Jakie trendy w tym sezonie?
Na popularności zyskują potrawy inspirowane kuchniami świata, ale podane w street foodowej formie: szybko, atrakcyjnie wizualnie i z wyrazistym smakiem.
Kuchnie azjatyckie wciąż rosną w siłę – bao, koreański kurczak, mandu czy udon to pozycje, które można z powodzeniem serwować zarówno w wersji ulicznej, jak i w formie dania lunchowego w restauracji.
Włoska prostota też przyciąga konsumentów – pizza al taglio, puszysta pinsa czy arancini doskonale odnajdą się zarówno w food trucku na festiwalu, jak i w karcie nowoczesnej trattorii. Uzupełnione o gourmet panini, smażoną burratę lub cannoli, tworzą ofertę, która kusi nie tylko smakiem, ale i estetyką.
Na pewno warto zwrócić uwagę, że kuchnia Bliskiego Wschodu staje się bardziej rzemieślnicza – kebab, np. ten od Al Safar, to dziś kraftowe mięso, które uzupełnić trzeba jedynie świeżymi warzywami i jakościowym pieczywem, by otrzymać fantastyczne danie street foodowe. Można go serwować w lokalu jako lunch lub w formie na wynos. Podobnie zresztą jak gotowe falafele czy warzywa z hummusem.

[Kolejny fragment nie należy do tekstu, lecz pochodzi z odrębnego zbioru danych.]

(* ===== verification/EdgeAuth.v ===== *)
(** * The signed edge (internal/edgeauth/edgeauth.go)

    Every request Kaana executes, and every grant, credential mutation and
    settlement read it takes, is signed by Oxy with Ed25519 over a text that
    names the purpose, the key, the time and the digest of the exact body.
    This file holds the verifier, the signer of Kaana's own settlements and the
    configuration forms of their keys.  Ed25519 is a parameter; SHA-256, hex
    and base64 are executable (Sha256.v, Base64.v). *)

From S2P Require Import Prelude Ids Text Base64 Sha256 Lines KeyPool.

(** ** Headers *)

(** [http.Header] under canonical names: [Get] answers the first value or
    nothing, [Set] replaces them all. *)
Abbreviation Header := (gmap string (list string)) (only parsing).

Definition header_Get (header : Header) (name : string) : string :=
  match header !! name with Some (value :: _) => value | _ => "" end.
Definition header_Set (name value : string) (header : Header) : Header := <[name := [value]]> header.

Definition HeaderKeyID := "X-Oxy-Kaana-Key-Id".
Definition HeaderTimestamp := "X-Oxy-Kaana-Timestamp".
Definition HeaderSignature := "X-Oxy-Kaana-Signature".
Definition signaturePrefix := "v1=".

(** ** Purposes *)

Definition inferenceDomainSeparator := "oxy-kaana-envelope:v1".
Definition credentialControlDomainSeparator := "oxy-kaana-credential-control:v1".
Definition platformCredentialControlDomainSeparator := "oxy-kaana-platform-credential-control:v1".
Definition credentialValidationDomainSeparator := "oxy-kaana-credential-validation:v1".
Definition providerTelemetryDomainSeparator := "oxy-kaana-provider-telemetry:v1".
Definition grantDomainSeparator := "oxy-kaana-grant:v1".
Definition settlementReadDomainSeparator := "oxy-kaana-settlement-read:v1".
Definition settlementDomainSeparator := "kaana-oxy-settlement:v1".

(** The purposes a signature can have been made for. *)
Definition purposes : list string :=
  [inferenceDomainSeparator; credentialControlDomainSeparator; platformCredentialControlDomainSeparator;
   credentialValidationDomainSeparator; providerTelemetryDomainSeparator; grantDomainSeparator;
   settlementReadDomainSeparator; settlementDomainSeparator].

(** [signingInput]. *)
Definition signingInput (domain keyID : string) (timestampMillis : Z) (body : string) : string :=
  join (String newline "") [domain; keyID; Itoa timestampMillis; hex (Sum256 body)].

Definition SigningInput := signingInput inferenceDomainSeparator.
Definition CredentialControlSigningInput := signingInput credentialControlDomainSeparator.
Definition PlatformCredentialControlSigningInput := signingInput platformCredentialControlDomainSeparator.
Definition CredentialValidationSigningInput := signingInput credentialValidationDomainSeparator.
Definition ProviderTelemetrySigningInput := signingInput providerTelemetryDomainSeparator.
Definition GrantSigningInput := signingInput grantDomainSeparator.
Definition SettlementReadSigningInput := signingInput settlementReadDomainSeparator.
Definition SettlementSigningInput := signingInput settlementDomainSeparator.

(** ** Times in milliseconds *)

(** [time.UnixMilli] and [Time.UnixMilli]. *)
Definition time_UnixMilli (milliseconds : Z) : Instant := (unix_epoch + milliseconds * Millisecond)%Z.
Definition UnixMilli (t : Instant) : Z := wrap64 ((t - unix_epoch) / Millisecond).

Definition DefaultMaxSkew : Duration := (5 * Minute)%Z.

(** ** Ed25519 (crypto/ed25519)

    The operations the program calls, and what their documentation promises of
    a pair of keys. *)

Definition SeedSize : Z := 32.
Definition PublicKeySize : Z := 32.
Definition SignatureSize : Z := 64.

Class Ed25519 := {
  ed_Public : string -> string;                    (* of NewKeyFromSeed *)
  ed_Sign : string -> string -> string;            (* a seed, a message *)
  ed_Verify : string -> string -> string -> bool;  (* a public key, a message, a signature *)
}.

Class Ed25519Laws `{Ed25519} : Prop := {
  ed_public_size seed : len seed = SeedSize -> len (ed_Public seed) = PublicKeySize;
  ed_signature_size seed message : len seed = SeedSize -> len (ed_Sign seed message) = SignatureSize;
  ed_signed seed message : len seed = SeedSize -> ed_Verify (ed_Public seed) message (ed_Sign seed message) = true;
}.

(** ** Verifier *)

Record Verifier := mkVerifier { v_keys : gmap string string; v_maxSkew : Duration; v_domain : string }.

Inductive BadKeys := NoKeys | EmptyKeyID | WrongKeySize.

(** [newVerifier]; a map is walked in no fixed order, so which of the two bad
    keys a set of several is refused for is not determined: the model names an
    empty id first. *)
Definition newVerifier (keys : gmap string string) (maxSkew : Duration) (domain : string) : Verifier + BadKeys :=
  if decide (keys = ∅) then inr NoKeys
  else if decide (is_Some (keys !! "")) then inr EmptyKeyID
  else if forallb (fun entry => (len entry.2 =? PublicKeySize)%Z) (map_to_list keys)
  then inl (mkVerifier keys (if (maxSkew <=? 0)%Z then DefaultMaxSkew else maxSkew) domain)
  else inr WrongKeySize.

(** What every failure wraps [ErrUnauthorized] with. *)
Inductive Unauthorized :=
  UnknownKeyID | UnreadableTimestamp | OutsideTheWindow | UnversionedSignature | MalformedSignature | DoesNotVerify.

Section Signatures.
Context `{Ed25519}.

(** [Verifier.Verify] at [now]; [None] is acceptance. *)
Definition Verify (v : Verifier) (now : Instant) (header : Header) (body : string) : option Unauthorized :=
  let keyID := header_Get header HeaderKeyID in
  match v_keys v !! keyID with
  | None => Some UnknownKeyID
  | Some key =>
      match ParseInt (header_Get header HeaderTimestamp) with
      | None => Some UnreadableTimestamp
      | Some milliseconds =>
          let drift := Sub now (time_UnixMilli milliseconds) in
          if (v_maxSkew v <? drift)%Z || (drift <? - v_maxSkew v)%Z then Some OutsideTheWindow
          else
            let raw := header_Get header HeaderSignature in
            if negb (HasPrefix signaturePrefix raw) then Some UnversionedSignature
            else match base64_decode (TrimPrefix signaturePrefix raw) with
            | None => Some MalformedSignature
            | Some signature =>
                if negb (len signature =? SignatureSize)%Z then Some MalformedSignature
                else if ed_Verify key (signingInput (v_domain v) keyID milliseconds body) signature then None
                else Some DoesNotVerify
            end
      end
  end.

(** ** Signer *)

Record Signer := mkSigner { s_keyID : string; s_seed : string; s_domain : string }.

(** [NewSettlementSigner]. *)
Definition NewSettlementSigner (spec : string) : option Signer :=
  '(id, encoded) ← Cut ":" (TrimSpace spec);
  let id := TrimSpace id in
  if id =s "" then None
  else
    seed ← base64_decode (TrimSpace encoded);
    if (len seed =? SeedSize)%Z then Some (mkSigner id seed settlementDomainSeparator) else None.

Legendy street foodu wciąż w grze
Są takie dania, które nigdy nie wychodzą z mody. Przykład? Zapiekanki, burgery i frytki. Burgery z dobrej jakości mięsem, jak te marki Meat The Premium, pozwalają zachować wysoki standard i wyróżnić się na rynku. Warto mieć w ofercie nie tylko burgery wołowe, lecz przygotowywać kreatywne kanapki z kaczką czy jagnięciną. Takie wyjście poza schemat może bardzo się opłacać.
Do burgera idealnie pasują frytki. Ich jakość jest naprawdę ważna, a to aspekt często niedoceniany! W street foodowych daniach świetnie sprawdzą się frytki Jeffersons – grube, chrupiące, złociste, wykonane z wyselekcjonowanych ziemniaków, z technologią zapewniającą długotrwałą chrupkość. To nie tylko klasyczny dodatek – frytki Jeffersons mogą stanowić danie same w sobie.
Doskonale nadają się jako baza do popularnych „loaded fries”, np. z parmezanem i aioli, z jalapeño i sosem cheddar, z boczkiem i sosem barbecue, a nawet w wariantach deserowych – np. z cynamonem i czekoladą. Inne niebanalne przykłady serwowania klasyków? Oto one:
- Frytki związane szczypiorkiem niczym snopki, skomponowane ze szparagami, boczkiem i sosem serowym.
- Smash frytki do smash burgera.
- Frytki z solą sosnową i śmietaną truflową.
- Frytki inne niż wszystkie – na słodko, z kwiatami, sosami.
Szerokie możliwości kompozycyjne sprawiają, że są produktem idealnym zarówno dla lokali stacjonarnych, jak i mobilnych.
Nie bój się też małych przekąsek. Krążki cebulowe, nuggetsy serowe chili – to szybkie, efektowne dodatki, które świetnie się sprzedają.
Zainspiruj się propozycjami i skomponuj dania, którym nie sposób się oprzeć!
Menu, które się opłaca
Projektując kartę dań inspirowaną street foodem, warto kierować się kilkoma zasadami – niezależnie od tego, czy chodzi o gastronomię stacjonarną, czy mobilną.
- Składniki powinny występować w więcej niż jednej pozycji menu – to pozwala ograniczyć straty i magazynowanie.
- Sezonowość to oszczędność – świeże, dostępne składniki to lepsza cena i wyższa jakość.
- Uwaga na niestabilne cenowo składniki – jeśli muszą znaleźć się w menu, niech pojawią się w ograniczonych czasowo ofertach specjalnych, sezonowo.
- Współpraca z dobrym dostawcą to nie tylko logistyka, ale też doradztwo, wsparcie produktowe i korzystniejsze kalkulacje.
Z dobrze zaprojektowanym menu, wysokiej jakości składnikami (jak burgery Meat The Premium czy frytki Jeffersons) i przemyślaną strategią kosztów, street food staje się nie tylko atrakcyjnym konceptem, ale i realnym źródłem zysku – a to wszystko dzięki kuchni, która zaskakuje, smakuje i się opłaca!